You will be responsible for all nursery drop-offs/pick ups. This will evolve into being responsible for all school drop-offs/pick ups. Your husband might "help" you as a favour sometimes, but only if you present him with a fully ready, dressed and breakfasted child that literally needs to be handed over like a parcel.
You will be responsible for all nursery and school organisation and admin - packing nursery and school bags, making packed lunches, liaising with nursery and school, following up on any concerns, parents' workshops and evenings.
You will be expected to cover all sick days, unexpected nursery closures, staff inset days etc. You will be responsible for organising school wraparound care.
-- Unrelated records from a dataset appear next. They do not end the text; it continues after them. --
(* ===== verification/Hsync.v ===== *)
(** Hardware-sync timelines (hgsl_sync.c): a timeline per context, and the
    fences that signal as the retired timestamp of the context advances. *)

From S2P Require Import Prelude.
From S2P Require Import State.
From S2P Require Import Timestamp.

Section hsync.
Context `{K : Kernel}.

(** * Definitions *)

Definition HGSL_HSYNC_FINI_RETRY_COUNT : nat := 50.

(** static void hgsl_hsync_timeline_destroy *)
Definition hgsl_hsync_timeline_destroy (timeline : ptr) : M world unit :=
  free w_hsync timeline.

Definition hgsl_hsync_timeline_put (timeline : option ptr) : M world unit :=
  match timeline with
  | Some t => kref_put w_hsync ht_kref t (hgsl_hsync_timeline_destroy t)
  | None => mret tt
  end.

(** int hgsl_hsync_timeline_create: [context->timeline] is set by the caller's
    store; the new timeline is returned with the error code. *)
Definition hgsl_hsync_timeline_create (context : ptr) : M world Z :=
  ok ← ask k_alloc;
  if negb ok then mret (- ENOMEM)
  else
    t ← fresh_ptr;
    store w_hsync t (mk_hsync_timeline 1 [] 0) ;;
    update w_contexts context (λ c, c <| c_timeline := Some t |>) ;;
    mret 0.

Definition hgsl_hsync_has_signaled (fence : ptr) : M world bool :=
  f ← load w_hfences fence;
  t ← of_option (hf_timeline f);
  timeline ← load w_hsync t;
  mret (hgsl_ts32_ge (ht_last_ts timeline) (hf_ts f)).

(** The kernel's dma_fence_is_signaled_locked on a fence with these operations:
    a fence whose [signaled] operation answers true becomes signaled. *)
Definition hsync_fence_is_signaled_locked (fence : ptr) : M world bool :=
  f ← load w_hfences fence;
  if hf_signaled f then mret true
  else
    s ← hgsl_hsync_has_signaled fence;
    when s (store w_hfences fence (f <| hf_signaled := true |>) ;;
            emit (A_fence_signal (Hsync_fence fence))) ;;
    mret s.

Definition hgsl_hsync_fence_release (fence : ptr) : M world unit :=
  f ← load w_hfences fence;
  hgsl_hsync_timeline_put (hf_timeline f) ;;
  free w_hfences fence.

(** dma_fence_put on one of these fences. *)
Definition hsync_fence_put (fence : ptr) : M world unit :=
  kref_put w_hfences hf_refcount fence (hgsl_hsync_fence_release fence).

(** The loop that moves the signaled fences of [l] to [flist]; the rest stays on
    the timeline's list. *)
Fixpoint hsync_split_signaled (l : list ptr) : M world (list ptr * list ptr) :=
  match l with
  | [] => mret ([], [])
  | cur :: next =>
      s ← hsync_fence_is_signaled_locked cur;
      '(flist, rest) ← hsync_split_signaled next;
      mret (if s : bool then (cur :: flist, rest) else (flist, cur :: rest))
  end.

Definition hgsl_hsync_timeline_signal (timeline : option ptr) (ts : Z) : M world unit :=
  match timeline with
  | None => mret tt
  | Some t =>
      got ← kref_get_unless_zero w_hsync ht_kref t;
      if negb got then mret tt
      else
        tl ← load w_hsync t;
        when (negb (hgsl_ts32_ge (ht_last_ts tl) ts))
          (update w_hsync t (λ x, x <| ht_last_ts := ts |>) ;;
           '(flist, rest) ← hsync_split_signaled (ht_fence_list tl);
           update w_hsync t (λ x, x <| ht_fence_list := rest |>) ;;
           for_each flist hsync_fence_put) ;;
        hgsl_hsync_timeline_put (Some t)
  end.

(** msleep without the lock of the timeline: another thread may signal it meanwhile. *)
Definition hsync_fini_sleep (timeline : ptr) : M world unit :=
  ts ← ask k_hsync_signal;
  match ts with
  | Some ts => hgsl_hsync_timeline_signal (Some timeline) ts
  | None => mret tt
  end.

(** The wait loop of hgsl_hsync_timeline_fini: until its fences have signaled. *)
Fixpoint hsync_fini_wait (retry_count : nat) (timeline : ptr) : M world unit :=
  tl ← load w_hsync timeline;
  match retry_count, ht_fence_list tl with
  | S n, _ :: _ => hsync_fini_sleep timeline ;; hsync_fini_wait n timeline
  | _, _ => mret tt
  end.

(** [list_for_each_entry] computing the largest [ts] as an unsigned number. *)
Fixpoint hsync_max_ts (max_ts : Z) (l : list ptr) : M world Z :=
  match l with
  | [] => mret max_ts
  | p :: l' =>
      f ← load w_hfences p;
      hsync_max_ts (if max_ts <? hf_ts f then hf_ts f else max_ts) l'
  end.

Definition hgsl_hsync_timeline_fini (context : ptr) : M world unit :=
  c ← load w_contexts context;
  t ← of_option (c_timeline c);
  got ← kref_get_unless_zero w_hsync ht_kref t;
  if negb got then mret tt
  else
    hsync_fini_wait (S HGSL_HSYNC_FINI_RETRY_COUNT) t ;;
    tl ← load w_hsync t;
    max_ts ← hsync_max_ts 0 (ht_fence_list tl);
    hgsl_hsync_timeline_signal (Some t) max_ts ;;
    update w_contexts context (λ c, c <| c_last_ts := max_ts |>) ;;
    hgsl_hsync_timeline_put (Some t).

(** The fence on success; the sync_file holds the second reference. *)
Definition hgsl_hsync_fence_create (context : ptr) (ts : Z) : M world (option ptr) :=
  c ← load w_contexts context;
  match c_timeline c with
  | None => mret None
  | Some t =>
      got ← kref_get_unless_zero w_hsync ht_kref t;
      if negb got then mret None
      else
        ok ← ask k_alloc;
        if negb ok then hgsl_hsync_timeline_put (Some t) ;; mret None
        else
          fence ← fresh_ptr;
          store w_hfences fence (mk_hsync_fence 1 false None ts) ;;
          sync_file ← ask k_alloc;
          if negb sync_file
          then hgsl_hsync_timeline_put (Some t) ;; mret None
          else
            update w_hfences fence (λ f, f <| hf_refcount ::= Z.succ |>) ;;
            update w_hfences fence (λ f, f <| hf_timeline := Some t |>) ;;
            s ← hsync_fence_is_signaled_locked fence;
            when (negb s)
              (update w_hsync t (λ x, x <| ht_fence_list ::= (λ l, l ++ [fence]) |>)) ;;
            mret (Some fence)
  end.

End hsync.

(** ** The specification of signaling a timeline *)

(** Whether the fence at [p] is reached by [ts]. *)
Definition hreached (ts : Z) (m : gmap ptr hgsl_hsync_fence) (p : ptr) : bool :=
  from_option (λ f, hgsl_ts32_ge ts (hf_ts f)) false (m !! p).

(** Every fence of [l] is there once, waits on [t], and somebody besides the list
    holds it. *)
Definition hfences_waiting (t : ptr) (m : gmap ptr hgsl_hsync_fence) (l : list ptr) : Prop :=
  NoDup l ∧ ∀ p, p ∈ l → ∃ f, m !! p = Some f ∧ hf_timeline f = Some t ∧
    hf_signaled f = false ∧ 1 < hf_refcount f.

Definition hsignal (f : hgsl_hsync_fence) : hgsl_hsync_fence := f <| hf_signaled := true |>.

Definition hdrop (f : hgsl_hsync_fence) : hgsl_hsync_fence :=
  f <| hf_refcount := hf_refcount f - 1 |>.

(** [w] with other hsync fences and a longer trace. *)
Definition with_hfences (w : world) (m : gmap ptr hgsl_hsync_fence) (tr : list action) : world :=
  w <| w_hfences := m |> <| w_trace ::= (λ x, x ++ tr) |>.

Definition with_hsync (w : world) (t : ptr) (tl : hgsl_hsync_timeline) : world :=
  w <| w_hsync ::= <[t := tl]> |>.

(** [w] after the fences of [tl] that [ts] reaches have been signaled. *)
Definition hsync_signaled (w : world) (t : ptr) (tl : hgsl_hsync_timeline) (ts : Z) : world :=
  let m := w_hfences w in
  let reached := filter (λ p, hreached ts m p = true) (ht_fence_list tl) in
  with_hsync
    (with_hfences w (alter_on reached (λ f, hdrop (hsignal f)) m)
       (map (λ p, A_fence_signal (Hsync_fence p)) reached))
    t (tl <| ht_last_ts := ts |>
          <| ht_fence_list := filter (λ p, hreached ts m p = false) (ht_fence_list tl) |>).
The housework and mental load will be mostly yours since, after all, you have days "off" with your little one to sort all this stuff out. Never mind that you worked until 11pm the night before to meet a deadline or that you've spent the day running around after an active toddler.
Your husband will assume that his relaxation takes priority on weekends since you work 'less' than he does.
He wants you to take a step back to make his life easier, not yours. The wisest thing you can do now is fight for an equal allocation of work, childcare and household chores.
I am speaking from experience. I am clawing my way back slowly from having fallen into this pattern.